The second connexion means 22 has for example an internal diameter d22 and an external diameter D22. The external diameter D22 of the second connexion means 22 can for example correspond to the internal diameter of the second rotor 21 or can be slightly larger than the internal diameter of the second rotor 21 to be engaged by force, thus allowing the rotation of the second connexion means 22 by tight friction with the second rotor 21.

The internal diameter d12 of the first connexion means and d22 of the second connexion means 22 may be identical or different. The internal diameter d12 and d22 of the first 12 and second 22 connexion means is predetermined and constant, as well as the external diameters D12 and D22 of the first 12 and the second 22 connexion means.

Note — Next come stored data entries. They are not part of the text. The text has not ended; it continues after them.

(** [strings.Split(s, sep)] for a one character separator: never empty. *)
Fixpoint Split (sep : ascii) (s : string) : list string :=
  match s with
  | EmptyString => [EmptyString]
  | String a s' =>
    if Ascii.eqb a sep then EmptyString :: Split sep s'
    else match Split sep s' with
         | h :: t => String a h :: t
         | [] => [String a EmptyString]
         end
  end.

Fixpoint Join (sep : string) (l : list string) : string :=
  match l with
  | [] => ""
  | [s] => s
  | s :: l => s +:+ sep +:+ Join sep l
  end.

Fixpoint has_char (c : ascii) (s : string) : bool :=
  match s with
  | EmptyString => false
  | String a s => Ascii.eqb a c || has_char c s
  end.

(** unicode.IsSpace, and strings.TrimSpace of a text in UTF-8. *)
Definition unicode_IsSpace (r : N) : bool :=
  is_space r || (r =? 133)%N || (r =? 160)%N || (r =? 5760)%N || ((8192 <=? r)%N && (r <=? 8202)%N) || (r =? 8232)%N || (r =? 8233)%N ||
  (r =? 8239)%N || (r =? 8287)%N || (r =? 12288)%N.
Definition TrimSpace (s : string) : string := string_of (encode_runes (trim unicode_IsSpace (runes (bytes_of s)))).

(** [strings.Fields] of a text in UTF-8: [cur] are the runes of the field so far. *)
Fixpoint fields_from (cur l : list N) : list string :=
  match l with
  | [] => match cur with [] => [] | _ => [string_of (encode_runes cur)] end
  | r :: l =>
    if unicode_IsSpace r then match cur with [] => fields_from [] l | _ => string_of (encode_runes cur) :: fields_from [] l end
    else fields_from (cur ++ [r]) l
  end.
Definition Fields (s : string) : list string := fields_from [] (runes (bytes_of s)).

(** What [io.ReadAll(io.LimitReader(body, n))] reads. *)
Definition LimitRead (n : N) (s : string) : string :=
  if n <? N.of_nat (String.length s) then take_str (N.to_nat n) s else s.

(** [strings.SplitN(s, "/", n)]. *)
Fixpoint SplitN (n : nat) (s : string) : list string :=
  match n with
  | O => []
  | S O => [s]
  | S n' =>
    match Split "/"%char s with
    | [] => [s]
    | [_] => [s]
    | x :: _ => x :: SplitN n' (drop_str (String.length x + 1) s)
    end
  end.

(** ** Facts *)

(** ** Numbers in strings *)

(** [fmt.Sscanf(v, "%d", &s)] into 64 bits: blanks, a sign, digits; what follows is
    not read. *)
Fixpoint scan_digits (s : string) (acc : option Z) : option Z :=
  match s with
  | EmptyString => acc
  | String a r =>
    let d := (Z.of_N (N_of_ascii a) - 48)%Z in
    if (0 <=? d)%Z && (d <=? 9)%Z then scan_digits r (Some (default 0 acc * 10 + d)%Z) else acc
  end.
Fixpoint skip_blanks (s : string) : string :=
  match s with
  | String a r => if Ascii.eqb a " " || Ascii.eqb a (char_of 9) then skip_blanks r else s
  | EmptyString => s
  end.
Definition Sscanf_d (s : string) : option Z :=
  let '(sign, s) := match skip_blanks s with
                    | String a r => if Ascii.eqb a "-" then ((-1)%Z, r) else if Ascii.eqb a "+" then (1%Z, r) else (1%Z, String a r)
                    | EmptyString => (1%Z, ""%string)
                    end in
  match scan_digits s None with
  | Some n => if int64_rangeb (sign * n)%Z then Some (sign * n)%Z else None
  | None => None
  end.
Example Sscanf_d_seconds : Sscanf_d " 45s" = Some 45%Z.
Proof. reflexivity. Qed.

Lemma byte_of_lt a : byte_of a < 256.
Proof. apply N_ascii_bounded. Qed.

Lemma char_of_byte_of a : char_of (byte_of a) = a.
Proof. apply ascii_N_embedding. Qed.

Lemma byte_of_char_of b : b < 256 → byte_of (char_of b) = b.
Proof. apply N_ascii_embedding. Qed.

Lemma string_of_bytes_of s : string_of (bytes_of s) = s.
Proof. induction s as [|a s IH]; simpl; [done|]. by rewrite char_of_byte_of, IH. Qed.

Lemma bytes_of_string_of l :
  Forall (λ b, b < 256) l → bytes_of (string_of l) = l.
Proof.
  induction 1 as [|b l Hb Hl IH]; simpl; [done|].
  by rewrite byte_of_char_of, IH.
Qed.

Lemma bytes_of_inj s1 s2 : bytes_of s1 = bytes_of s2 → s1 = s2.
Proof. intros H. by rewrite <-(string_of_bytes_of s1), H, string_of_bytes_of. Qed.

Lemma bytes_of_app s1 s2 : bytes_of (s1 +:+ s2) = bytes_of s1 ++ bytes_of s2.
Proof. induction s1 as [|a s1 IH]; simpl; [done|]. unfold String.append in *. simpl. by rewrite IH. Qed.

Lemma length_bytes_of s : length (bytes_of s) = String.length s.
Proof. induction s; simpl; congruence. Qed.

Lemma runes_ascii l : Forall (λ b, b < 128) l → runes l = l.
Proof.
  induction 1 as [|b l Hb Hl IH]; [done|]. cbn [runes].
  apply N.ltb_lt in Hb. by rewrite Hb, IH.
Qed.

The rod R to be machined can slide across the hollow spaces 120 and 220 defined by the first 12 and second 22 connexion means. In other words, the internal diameter d12 and d22 of the first 12 and the second 22 connexion means is larger than the diameter RD of the rod R to be machined. The term “larger” should be here understood as allowing the rod R to slide either in rotation or in translation across the internal space 210 and 120 of the corresponding connexion means 12 and 22. A smooth contact between the rod R and the connexion means 12, 22 is allowed providing that such a contact does not prevent the free movement of the rod R with regard to these connexion means 12, 22. This is to say that the first 12 and the second 22 connexion means allow to guide the rod R along the longitudinal axis XX′. For example, the internal diameter d12 of the first connexion means 12, and the internal diameter d22 of the second connexion means 22 may be larger than the diameter of the rod RD by an amount equal or below 2%, or equal or below 5% or equal or below 10%. Other specific relative dimensions between the diameter RD of the rod and the internal diameter d12, d22 of the first 12 and the second 22 connexion means may be considered depending on the needs. The diameter RD of the rod R is typically comprised between 0.1 cm and 20 cm, preferably between 2 or 3 cm and 10 cm. A thin rod R having a diameter RD below 1 cm, such as around 0.8 cm, or 0.5 cm or below, is also well machined using the present invention.

The driving element 3 has a natural internal diameter d3. The natural internal diameter d3 of the driving element 3 preferably corresponds to its internal diameter in absence of any opposite angular forces applied to each of its first 31 and second 33 ends. The natural internal diameter d3 of the driving element 3 is lower than both of the internal diameter d12 of the first connexion means 12 and internal diameter d22 of the second connexion means 22, as shown in FIG. 3b. According to this configuration, the driving element 3 can naturally clamp the rod R to be machined.

The driving element 3 is elastically deformable in such a way that its internal diameter can be increased from its natural value d3 to a higher value d3′ as shown in FIG. 3a to obtain an extended internal diameter d3′. The value of the extended internal diameter d3′ of the driving element 3 may be equal or different from one or both of the internal diameter d12 of the first connexion means 12 and d22 of the second connexion means 22. The driving element 3 may in addition be elastically deformable in a way that its internal diameter decreases to a value lower than the value of its natural internal diameter 3d. This is particularly convenient in case a grip of the rod R stronger than the natural grip provided by the natural diameter 3d of the driving element 3 is necessary.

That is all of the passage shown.